However, and for several reasons, customers should not be segmented by energy usage in the direct installation of measures. Instead, we require a "whole house" approach to meeting customer's energy needs. This approach focuses on making the state's entire housing stock energy efficient, rather than installing small measures in a scattering of homes on a piecemeal basis.24 Each house receives an individualized energy audit so that it receives all feasible measures necessary for maximal energy efficiency.
Utilities will install measures in a customer's home based on housing type and climate zone. This approach will require additional funding as utilities strive to meet the programmatic initiative of serving all willing and eligible customer. Ultimately, however, the Whole Neighborhood Approach will reduce programmatic costs required to carry out this provision. Moreover, the new programmatic focus on cost effectiveness (discussed in the next section of this decision) eliminates certain measures from program installation, thus further reducing costs.
The Plan states that residential energy efficiency programs should move from a "widget" based approach to a "whole house" approach that installs a comprehensive menu of energy efficiency measures in homes based on individual home energy audits. For purposes of achieving greater integration and coordination between the Energy Efficiency program and LIEE, the whole house approach should also apply to LIEE.
DRA states that measure installation based on customer energy usage misses opportunities to invest in the state's low income housing stock. We agree with this statement, especially given the pertinence of improving the housing stock in the context of the Plan. Additionally, DRA points out that "[t]reating more homes now will also increase future bill savings for LIEE customers and result in CARE program cost savings because energy savings from LIEE is accumulated over time."25 The same can be said for measure installation, as giving homes with mobile occupants more measures now will allow for future bill savings and energy savings.
The transiency of the low income population further justifies the installation of all feasible measures. According to the KEMA Report, "overall, 38% of California's low income households have lived in their current home for two years or less and 11% have lived in their current home for 20 or more years."26 This high rate of transiency undermines the rationale for segmenting each household for measure installation purposes by energy usage. As A W.I.S.H. points out, one cannot assume that a home weatherized for a low energy user will remain occupied by such users for a long period of time. In order to achieve long-term and enduring energy savings, a home should be treated with long-term occupancy patterns in mind, thus resulting in the installation of all feasible measures.

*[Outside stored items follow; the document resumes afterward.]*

(* ===== verification/Uart.v ===== *)
(** * The serial port ([uart.c])

    The 8250 as the driver sees it: a transmitter that is busy for a while after
    each byte, a queue of received bytes, and the registers that set its speed. *)

From S2P Require Import Prelude Console.

Definition COM1 : Z := 0x3f8.

(** Is there a chip; how many more looks at the status show the transmitter busy;
    the bytes sent and the bytes received; divisor, line control and interrupt
    enable; and the driver's [uart].  A byte written while the transmitter is busy
    is lost. *)
Record serial := Serial {
  u_chip : bool; u_busy : nat; u_sent : list Z; u_received : list Z; u_divisor : Z; u_lcr : Z; u_ier : Z; u_uart : bool }.

Section uart.
(** How many looks at the status the transmitter takes for a byte. *)
Context (latency : nat).

Definition outb (port v : Z) : M serial () := fun '(Serial chip busy sent received div lcr ier uart as s) =>
  if negb chip then Ok () s else
  let dlab := has lcr 0x80 in
  if port =? COM1 + 0 then
    if dlab then Ok () (Serial chip busy sent received (div / 256 * 256 + v mod 256) lcr ier uart)
    else Ok () (Serial chip latency (match busy with O => sent ++ [v mod 256] | _ => sent end) received div lcr ier uart)
  else if port =? COM1 + 1 then
    if dlab then Ok () (Serial chip busy sent received (v mod 256 * 256 + div mod 256) lcr ier uart)
    else Ok () (Serial chip busy sent received div lcr (v mod 256) uart)
  else if port =? COM1 + 3 then Ok () (Serial chip busy sent received div (v mod 256) ier uart)
  else Ok () s.

Definition inb (port : Z) : M serial Z := fun '(Serial chip busy sent received div lcr ier uart as s) =>
  if negb chip then Ok 0xFF s else
  if port =? COM1 + 5 then
    Ok ((match busy with O => 0x20 | _ => 0 end) + (match received with [] => 0 | _ => 1 end)) (Serial chip (pred busy) sent received div lcr ier uart)
  else if port =? COM1 + 0 then
    match received with [] => Ok 0 s | c :: cs => Ok c (Serial chip busy sent cs div lcr ier uart) end
  else Ok 0 s.

(** [for(i = 0; i < 128 && !(inb(COM1+5) & 0x20); i++)] with [n] rounds left. *)
Fixpoint wait_ready (n : nat) : M serial () :=
  match n with O => mret () | S n => v ← inb (COM1 + 5); if has v 0x20 then mret () else wait_ready n end.

Definition uartputc (c : Z) : M serial () :=
  s ← get;
  if negb (u_uart s) then mret () else
  wait_ready 128;;
  outb (COM1 + 0) c.

Definition uartgetc : M serial Z :=
  s ← get;
  if negb (u_uart s) then mret (-1) else
  v ← inb (COM1 + 5);
  if negb (has v 0x01) then mret (-1) else inb (COM1 + 0).

Definition announcement : list Z := [120; 118; 54; 46; 46; 46; 10].
Definition set_uart (s : serial) : serial :=
  Serial (u_chip s) (u_busy s) (u_sent s) (u_received s) (u_divisor s) (u_lcr s) (u_ier s) true.

(** Enabling the line at the I/O APIC is [ioapicenable]. *)
Definition uartinit : M serial () :=
  outb (COM1 + 2) 0;;
  outb (COM1 + 3) 0x80;;
  outb (COM1 + 0) (115200 / 9600);;
  outb (COM1 + 1) 0;;
  outb (COM1 + 3) 0x03;;
  outb (COM1 + 4) 0;;
  outb (COM1 + 1) 0x01;;
  v ← inb (COM1 + 5);
  if v =? 0xFF then mret () else
  modify set_uart;;
  _ ← inb (COM1 + 2);
  _ ← inb (COM1 + 0);
  forM announcement uartputc.

(** [while((c = getc()) >= 0)] of [consoleintr], with fuel. *)
Fixpoint uart_drain (fuel : nat) : M serial (list Z) :=
  match fuel with
  | O => nofuel
  | S fuel => c ← uartgetc; if c <? 0 then mret [] else cs ← uart_drain fuel; mret (c :: cs)
  end.
Definition uartintr (fuel : nat) (s : input) : M serial input := cs ← uart_drain fuel; mret (consoleintr cs s).1.1.

(** ** What it does *)

Implicit Types s : serial.

Record serial_ok s : Prop := { so_chip : u_chip s = true; so_uart : u_uart s = true; so_lcr : has (u_lcr s) 0x80 = false }.

Lemma wait_ready_run n s : u_chip s = true -> (u_busy s < n)%nat ->
  wait_ready n s = Ok () (Serial true 0 (u_sent s) (u_received s) (u_divisor s) (u_lcr s) (u_ier s) (u_uart s)).
Proof.
  revert s. induction n as [|n IH]; intros [chip busy sent received div lcr ier uart] Hc Hb; [lia|]. cbn in Hc, Hb. subst chip. cbn [wait_ready].
  destruct busy as [|busy].
  - unfold mbind, M_bind, bindM. cbn. by destruct received.
  - destruct received as [|c received]; [apply (IH (Serial true busy sent [] div lcr ier uart))|apply (IH (Serial true busy sent (c :: received) div lcr ier uart))]; (done || cbn; lia).
Qed.

Lemma uartputc_run c s : serial_ok s -> (u_busy s < 128)%nat ->
  uartputc c s = Ok () (Serial true latency (u_sent s ++ [c mod 256]) (u_received s) (u_divisor s) (u_lcr s) (u_ier s) true).
Proof.
  intros [Hc Hu Hl] Hb. unfold uartputc. rewrite (Ok_bind get _ s s s) by done. rewrite Hu. cbn [negb]. rewrite (Ok_bind _ _ _ _ _ (wait_ready_run 128 s Hc Hb)).
  cbn. rewrite Hl, Hu. done.
Qed.

(** A transmitter that is done within the 128 looks gets every byte, in order. *)
Lemma uart_sends bs s : serial_ok s -> (latency < 128)%nat -> (u_busy s < 128)%nat ->
  exists s', forM bs uartputc s = Ok () s' /\ serial_ok s' /\ u_sent s' = u_sent s ++ ((fun c => c mod 256) <$> bs) /\
    u_received s' = u_received s /\ u_divisor s' = u_divisor s /\ u_lcr s' = u_lcr s /\ u_ier s' = u_ier s.
Proof.
  intros Hs Hl. revert s Hs. induction bs as [|c bs IH]; intros s Hs Hb; [exists s; by rewrite app_nil_r|]. cbn [forM]. rewrite (Ok_bind _ _ _ _ _ (uartputc_run c s Hs Hb)).
  destruct (IH (Serial true latency (u_sent s ++ [c mod 256]) (u_received s) (u_divisor s) (u_lcr s) (u_ier s) true)) as (s' & E & Hs' & Hsent & Hr); [by destruct Hs|cbn; lia|].
  exists s'. split; [exact E|]. split; [done|]. split; [|done]. rewrite Hsent. cbn. by rewrite <- app_assoc.
Qed.

(** After [uartinit] the port runs at 9600 baud with eight data bits and receive
    interrupts, and has announced the kernel. *)
Lemma uartinit_ready s : u_chip s = true -> u_busy s = O -> u_received s = [] -> (latency < 128)%nat -> 0 <= u_divisor s < 65536 ->
  exists s', uartinit s = Ok () s' /\ serial_ok s' /\ u_divisor s' = 12 /\ u_lcr s' = 3 /\ u_ier s' = 1 /\ u_sent s' = u_sent s ++ announcement.
Proof.
  intros Hc Hb Hr Hl Hd. destruct s as [chip busy sent received div lcr ier uart]. cbn in Hc, Hb, Hr, Hd |- *. subst chip busy received.
  set (s1 := Serial true 0 sent [] 12 3 1 true). destruct (uart_sends announcement s1) as (s' & E & H1 & H2 & _ & H3 & H4 & H5); [done|done|cbn; lia|].
  exists s'. split; [|by rewrite H3, H4, H5, H2]. rewrite <- E.
  assert (forall v, outb (COM1 + 2) v (Serial true 0 sent [] div lcr ier uart) = Ok () (Serial true 0 sent [] div lcr ier uart)) as E1 by done.
  unfold uartinit. rewrite (Ok_bind _ _ _ _ _ (E1 0)). erewrite Ok_bind by reflexivity. change (0x80 mod 256) with 0x80.
  erewrite Ok_bind by reflexivity. erewrite Ok_bind by reflexivity. erewrite Ok_bind by reflexivity. erewrite Ok_bind by reflexivity. erewrite Ok_bind by reflexivity.
  erewrite (Ok_bind (inb _)) by reflexivity. match goal with |- (if ?b then _ else _) _ = _ => change b with false end. cbv iota. erewrite Ok_bind by reflexivity. erewrite (Ok_bind (inb _)) by reflexivity. erewrite (Ok_bind (inb _)) by reflexivity.
  unfold s1, set_uart. cbn [u_chip u_busy u_sent u_received u_divisor u_lcr u_ier]. do 2 f_equal. change (115200 / 9600 mod 256) with 12. change (0 mod 256) with 0. ulia.
Qed.

(** Everything that has come in goes to the line editor. *)
Lemma uart_drain_run fuel s : serial_ok s -> Forall (fun c => 0 <= c) (u_received s) -> (length (u_received s) < fuel)%nat ->
  exists s', uart_drain fuel s = Ok (u_received s) s' /\ u_received s' = [] /\ u_sent s' = u_sent s.
Proof.
  revert s. induction fuel as [|fuel IH]; intros [chip busy sent received div lcr ier uart] [Hc Hu Hl] Hp Hf; cbn in Hc, Hu, Hl, Hp, Hf |- *; [lia|]. subst chip uart.
  cbn [uart_drain]. destruct received as [|c received].
  - assert (uartgetc (Serial true busy sent [] div lcr ier true) = Ok (-1) (Serial true (pred busy) sent [] div lcr ier true)) as E by (by destruct busy).
    rewrite (Ok_bind _ _ _ _ _ E). by eexists.
  - apply Forall_cons in Hp as [Hc Hp]. cbn [length] in Hf.
    assert (uartgetc (Serial true busy sent (c :: received) div lcr ier true) = Ok c (Serial true (pred busy) sent received div lcr ier true)) as E by (by destruct busy).
    destruct (IH (Serial true (pred busy) sent received div lcr ier true)) as (s' & E' & H1 & H2); [done|done|cbn; lia|].
    exists s'. split; [|done]. rewrite (Ok_bind _ _ _ _ _ E), (proj2 (Z.ltb_ge c 0)) by lia. by rewrite (Ok_bind _ _ _ _ _ E').
Qed.

Lemma uartintr_edits fuel s inp : serial_ok s -> Forall (fun c => 0 <= c) (u_received s) -> (length (u_received s) < fuel)%nat ->
  exists s', uartintr fuel inp s = Ok (consoleintr (u_received s) inp).1.1 s' /\ u_received s' = [].
Proof.
  intros Hs Hp Hf. destruct (uart_drain_run fuel s Hs Hp Hf) as (s' & E & H1 & _). exists s'. split; [|done]. unfold uartintr. by rewrite (Ok_bind _ _ _ _ _ E).
Qed.
End uart.
(* ===== verification/Callers.v ===== *)
(** * Where a processor is: [getcallerpcs] of [spinlock.c], [mycpu] of [proc.c]

    The chain of stack frames that is recorded in a lock and printed by [panic],
    and the entry of [cpus] that belongs to the processor that asks. *)

From S2P Require Import Prelude Mmu Seg.

(** ** The call stack *)

Section callers.
(** Memory by words. *)
Context (mem : Z -> Z).

Definition stops (ebp : Z) : bool := (ebp =? 0) || (ebp <? KERNBASE) || (ebp =? 0xffffffff).
Fixpoint follow (n : nat) (ebp : Z) : list Z :=
  match n with
  | O => []
  | S n => if stops ebp then replicate (S n) 0 else mem (u32 (ebp + 4)) :: follow n (mem ebp)
  end.
Definition getcallerpcs (v : Z) : list Z := follow 10 (u32 (v - 8)).

(** The frames of the functions that have been called, the innermost first: where
    the saved [%ebp] is and the return address above it. *)
Fixpoint frames (ebp : Z) (l : list (Z * Z)) (last : Z) : Prop :=
  match l with
  | [] => ebp = last
  | (at_, eip) :: l => ebp = at_ /\ stops at_ = false /\ mem (u32 (at_ + 4)) = eip /\ frames (mem at_) l last
  end.

Lemma follow_frames n : forall ebp l last, frames ebp l last -> stops last = true ->
  follow n ebp = take n (l.*2) ++ replicate (n - length l) 0.
Proof.
  induction n as [|n IH]; intros ebp [|[at_ eip] l] last Hf Hs; cbn [follow frames] in *; try done.
  - by rewrite Hf, Hs.
  - destruct Hf as (-> & -> & -> & Hf). cbn. by rewrite (IH _ _ _ Hf Hs).
Qed.

(** [getcallerpcs], given the address of its caller's first argument, returns the
    return addresses of the innermost ten calls, and zeros when there are fewer. *)
Lemma getcallerpcs_calls v l last : frames (u32 (v - 8)) l last -> stops last = true ->
  getcallerpcs v = take 10 (l.*2) ++ replicate (10 - length l) 0.
Proof. apply follow_frames. Qed.
End callers.

(** ** The processor *)

(** [cpus] is given by their APIC ids. *)
Definition mycpu (apicids : list Z) (eflags apicid : Z) : M () nat :=
  if has eflags FL_IF then panic "mycpu called with interrupts enabled" else
  match find_index (fun a => a =? apicid) apicids with Some i => mret i | None => panic "unknown apicid" end.
Definition cpuid (apicids : list Z) (eflags apicid : Z) : M () Z := i ← mycpu apicids eflags apicid; mret (Z.of_nat i).

(** A processor with interrupts off finds its own entry. *)
Lemma mycpu_own apicids i a eflags : NoDup apicids -> apicids !! i = Some a -> has eflags FL_IF = false -> mycpu apicids eflags a () = Ok i ().
Proof.
  intros Hn Hi He. unfold mycpu. rewrite He. assert (find_index (fun b => b =? a) apicids = Some i) as ->; [|done]. apply find_index_Some. split.
  - exists a. split; [done|apply Z.eqb_refl].
  - intros j b Hj Hb. apply Z.eqb_neq. intros ->. assert (j = i) by (by eapply NoDup_lookup). lia.
Qed.
(* ===== verification/Initcode.v ===== *)
(** * The first program ([initcode.S])

    It runs at address 0 with an empty stack at the top of its page, as [userinit]
    arranges, and asks the kernel to run [/init]. *)

From S2P Require Import Prelude Mmu Strings Bytes Vm Syscall Exec Entry.

Section initcode.
(** The linker's addresses of the string and of the vector, and the page. *)
Context (init argv : Z) (page : Z -> Z).
Context (init_ok : 0 < init) (init_end : init + 6 <= argv) (argv_end : argv + 8 <= PGSIZE - 12).
Context (page_init : forall k c, [47; 105; 110; 105; 116; 0] !! k = Some c -> page (init + Z.of_nat k) = c).
Context (page_argv : word_at page argv = init /\ word_at page (argv + 4) = 0).

(** [pushl $argv; pushl $init; pushl $0; movl $SYS_exec, %eax; int $T_SYSCALL]: the
    words are stored below the top of the page. *)
Definition put_word (a v : Z) (m : Z -> Z) : Z -> Z := fun b =>
  if b =? a then v mod 256 else if b =? a + 1 then v / 256 mod 256 else if b =? a + 2 then v / 65536 mod 256 else if b =? a + 3 then v / 16777216 mod 256 else m b.
Definition pushl (v : Z) '((esp, m) : Z * (Z -> Z)) : Z * (Z -> Z) := (esp - 4, put_word (esp - 4) v m).
Definition initcode : user :=
  let '(esp, m) := pushl 0 (pushl init (pushl argv (tf_esp init_tf, page))) in User PGSIZE esp 7 m.

Lemma put_word_other a v m b : b < a \/ a + 4 <= b -> put_word a v m b = m b.
Proof. intros Hb. unfold put_word. by rewrite !(proj2 (Z.eqb_neq b _)) by lia. Qed.

Lemma put_word_at a v m : is_u32 v -> word_at (put_word a v m) a = v.
Proof.
  intros Hv. unfold word_at, put_word. rewrite Z.eqb_refl, !(proj2 (Z.eqb_neq (a + 1) _)), !(proj2 (Z.eqb_neq (a + 2) _)), !(proj2 (Z.eqb_neq (a + 3) _)), !Z.eqb_refl by lia.
  unfold is_u32, two32 in Hv. ulia.
Qed.

Lemma put_word_word a v m b : b + 4 <= a \/ a + 4 <= b -> word_at (put_word a v m) b = word_at m b.
Proof. intros Hb. unfold word_at. by rewrite !put_word_other by lia. Qed.

Lemma scan_chars l : forall n m a, (length l < n)%nat -> Forall (fun c => c <> 0) l -> (forall k c, (l ++ [0]) !! k = Some c -> m (a + Z.of_nat k) = c) ->
  scan_string n m a = Some l.
Proof.
  induction l as [|c l IH]; intros [|n] m a Hn Hl Hm; cbn in Hn; try lia; cbn [scan_string].
  - pose proof (Hm 0%nat 0 eq_refl) as H0. rewrite Z.add_0_r in H0. by rewrite H0.
  - apply Forall_cons in Hl as [Hc Hl]. pose proof (Hm 0%nat c eq_refl) as H0. rewrite Z.add_0_r in H0. rewrite H0, (proj2 (Z.eqb_neq c 0) Hc), (IH n m (a + 1)); [done|lia|done|].
    intros k d Hk. rewrite <- (Hm (S k) d Hk). f_equal. lia.
Qed.

(** [exec("/init", {"/init", 0})]. *)
Lemma initcode_args : argstr initcode 0 = Some [47; 105; 110; 105; 116] /\ argint initcode 1 = Some argv /\ fetch_argv (Z.to_nat MAXARG) initcode argv = Some [[47; 105; 110; 105; 116]].
Proof.
  set (m := put_word 4084 0 (put_word 4088 init (put_word 4092 argv page))). assert (initcode = User 4096 4084 7 m) as -> by done.
  assert (forall b, b < 4084 -> m b = page b) as Hlow by (intros b Hb; unfold m; rewrite !put_word_other by lia; done).
  assert (forall b, 0 <= b -> b + 4 <= 4084 -> fetchint (User 4096 4084 7 m) b = Some (s32 (word_at page b))) as Hint.
  { intros b H0 Hb. unfold fetchint. cbn [u_sz u_mem]. assert (u32 (b + 4) = b + 4) as -> by ulia. rewrite (proj2 (Z.leb_gt 4096 b)), (proj2 (Z.ltb_ge 4096 (b + 4))) by lia. cbn [orb]. do 2 f_equal. unfold word_at. by rewrite !Hlow by lia. }
  unfold PGSIZE in *. assert (fetchstr (User 4096 4084 7 m) init = Some [47; 105; 110; 105; 116]) as Hstr.
  { unfold fetchstr. cbn [u_sz u_mem]. rewrite (proj2 (Z.leb_gt 4096 init)) by lia. apply scan_chars; [cbn; lia|by repeat constructor|].
    intros k c Hk. rewrite Hlow; [by apply page_init|]. apply lookup_lt_Some in Hk. cbn in Hk. lia. }
  assert (word_at m 4088 = init /\ word_at m 4092 = argv) as [W1 W2].
  { unfold m. rewrite put_word_word, put_word_at, put_word_word, put_word_word, put_word_at by (unfold is_u32, two32; lia). done. }
  assert (s32 init = init /\ s32 argv = argv /\ u32 init = init /\ u32 argv = argv /\ u32 (argv + 4) = argv + 4) as (S1 & S2 & U1 & U2 & U3) by (rewrite !s32_small by (unfold is_s32; lia); ulia).
  assert (argint (User 4096 4084 7 m) 0 = Some init) as A0 by (unfold argint, fetchint; cbn [u_sz u_esp u_mem]; change (u32 (4084 + 4 + 4 * 0)) with 4088; by rewrite W1, S1).
  assert (argint (User 4096 4084 7 m) 1 = Some argv) as A1 by (unfold argint, fetchint; cbn [u_sz u_esp u_mem]; change (u32 (4084 + 4 + 4 * 1)) with 4092; by rewrite W2, S2).
  split; [unfold argstr; rewrite A0; cbn [mbind option_bind]; by rewrite U1|]. split; [exact A1|].
  destruct page_argv as [P1 P2]. change (Z.to_nat MAXARG) with 32%nat. cbn [fetch_argv]. rewrite (Hint argv), P1, S1 by lia. cbn [mbind option_bind].
  rewrite (proj2 (Z.eqb_neq init 0)), U1, Hstr, U3, (Hint (argv + 4)), P2 by lia. done.
Qed.
End initcode.

(** So the first system call of the first process runs [/init] with its own name as
    the only argument. *)
Lemma initcode_execs {F} `{SwapFile F} devsw end_ data pol cwd init argv page : 0 < init -> init + 6 <= argv -> argv + 8 <= PGSIZE - 12 ->
  (forall k c, [47; 105; 110; 105; 116; 0] !! k = Some c -> page (init + Z.of_nat k) = c) -> word_at page argv = init -> word_at page (argv + 4) = 0 ->
  sys_exec (F := F) end_ data pol devsw cwd (initcode init argv page) = exec end_ data pol devsw cwd [47; 105; 110; 105; 116] [[47; 105; 110; 105; 116]].
Proof.
  intros H1 H2 H3 H4 H5 H6. destruct (initcode_args init argv page H1 H2 H3 H4 (conj H5 H6)) as (E1 & E2 & E3). unfold sys_exec. rewrite E1, E2.
  assert (u32 argv = argv) as -> by (unfold PGSIZE in *; ulia). by rewrite E3.
Qed.
(** The body of the [try] of [extract_metadata_from_english]. *)
Definition extract_english_try (s : script) (env : Env) (english_text file_name : string)
    : res dict :=
  match chat_extract env file_name (Str.take 16000 english_text) with
  | Raise e => Raise e
  | Ok v =>
      match as_object v with
      | Raise e => Raise e
      | Ok result =>
          let result := <["file_name" := PStr file_name]> result in
          let result := <["extraction_timestamp" := PStr (now_isoformat env)]> result in
          let result := <["extraction_method" := PStr "two_call_translation"]> result in
          match s with
          | KeyPOC => Ok result
          | ManagedPOC => Ok (<["Original File Name" := PStr file_name]> result)
          end
      end
  end.

Definition extract_metadata_from_english (s : script) (env : Env)
    (english_text file_name : string) : option dict * option string :=
  match extract_english_try s env english_text file_name with
  | Ok result => (Some result, None)
  | Raise e => (None, Some (str_exn e))
  end.

(** ** Retry Controller *)

(** The [ProgressTracker] object; its [completed] counter is shared and
    mutable and lives in the [World]. *)
Record ProgressTracker := { total : Z }.

(** [if progress_tracker: completed = progress_tracker.increment(); ...] *)
Definition report (progress_tracker : option ProgressTracker) (line : M unit) : M unit :=
  match progress_tracker with
  | Some _ => let* _ := increment in line
  | None => ret tt
  end.

Definition backslash : string := String (ascii_of_nat 92) EmptyString.

(** [os.path.dirname(file_name) if '/' in file_name or '\\' in file_name
    else ''] *)
Definition folder_path_of (file_name : string) : string :=
  if Str.contains "/" file_name || Str.contains backslash file_name
  then Path.dirname file_name else "".

(** The identity entries every result dictionary starts with. *)
Definition identity_entries (s : script) (file_name : string) : dict :=
  match s with
  | KeyPOC => <["File Name" := PStr file_name]> ∅
  | ManagedPOC =>
      <["File Name" := PStr (Path.basename file_name)]>
        (<["Folder Path" := PStr (folder_path_of file_name)]> ∅)
  end.

(** The dictionary of a failed document. *)
Definition failure_result (s : script) (file_name : string) (error : pyval) : dict :=
  <["Error" := error]> (identity_entries s file_name).

(** The row of a successful extraction. *)
Definition build_row (s : script) (file_name : string) (metadata : dict) : dict :=
  let row :=
    <["Extraction Timestamp" := dict_get metadata "extraction_timestamp" (PStr "")]>
      (<["Source Language" := dict_get metadata "source_language" (PStr "unknown")]>
         (identity_entries s file_name)) in
  let row :=
    foldl (fun (row : dict) (field : string) =>
             <[field := dict_get metadata field (PStr "")]> row)
          row (SIRION_FIELDS s) in
  let row := <["Confidence" := dict_get metadata "confidence" (PStr "medium")]> row in
  <["Notes" := dict_get metadata "extraction_notes" (PStr "")]> row.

A W.I.S.H. claims the provision of measures contingent upon one's energy usage undermines overall programmatic cost effectiveness. The utilities must spend a great deal of funding to locate, enroll and assess a customer's home prior to measure installation. We agree with A W.I.S.H. in their recommendation that such efforts not be wasted. Moreover, the cost of weatherizing a home now is less than it will be in the future. It makes sense to treat a household with all feasible measures now given the significant energy challenges the state now faces.
Furthermore, we require the IOUs to minimize the number of times they visit a home. We expect measure installation to occur at the same time as energy audits, except where impossible. It may be, for example, that personnel assessing a household for its LIEE measure needs are not trained to install LIEE measures. We hope that through the Whole Neighborhood Approach, the installation contractors will be deployed in a neighborhood at the same time as audits are taking place. However, we realize that this will not always be possible, and allow for separate trips in these instances. Further, installation of LIEE measures may require more than one trip, because contractors that specialize in, for example, installing weatherization measures will not be able to install large appliances. We understand this constraint, but again expect that through a Whole Neighborhood Approach, LIEE installation events occur all at once for a neighborhood, so that different personnel visit affected homes in a short period of time.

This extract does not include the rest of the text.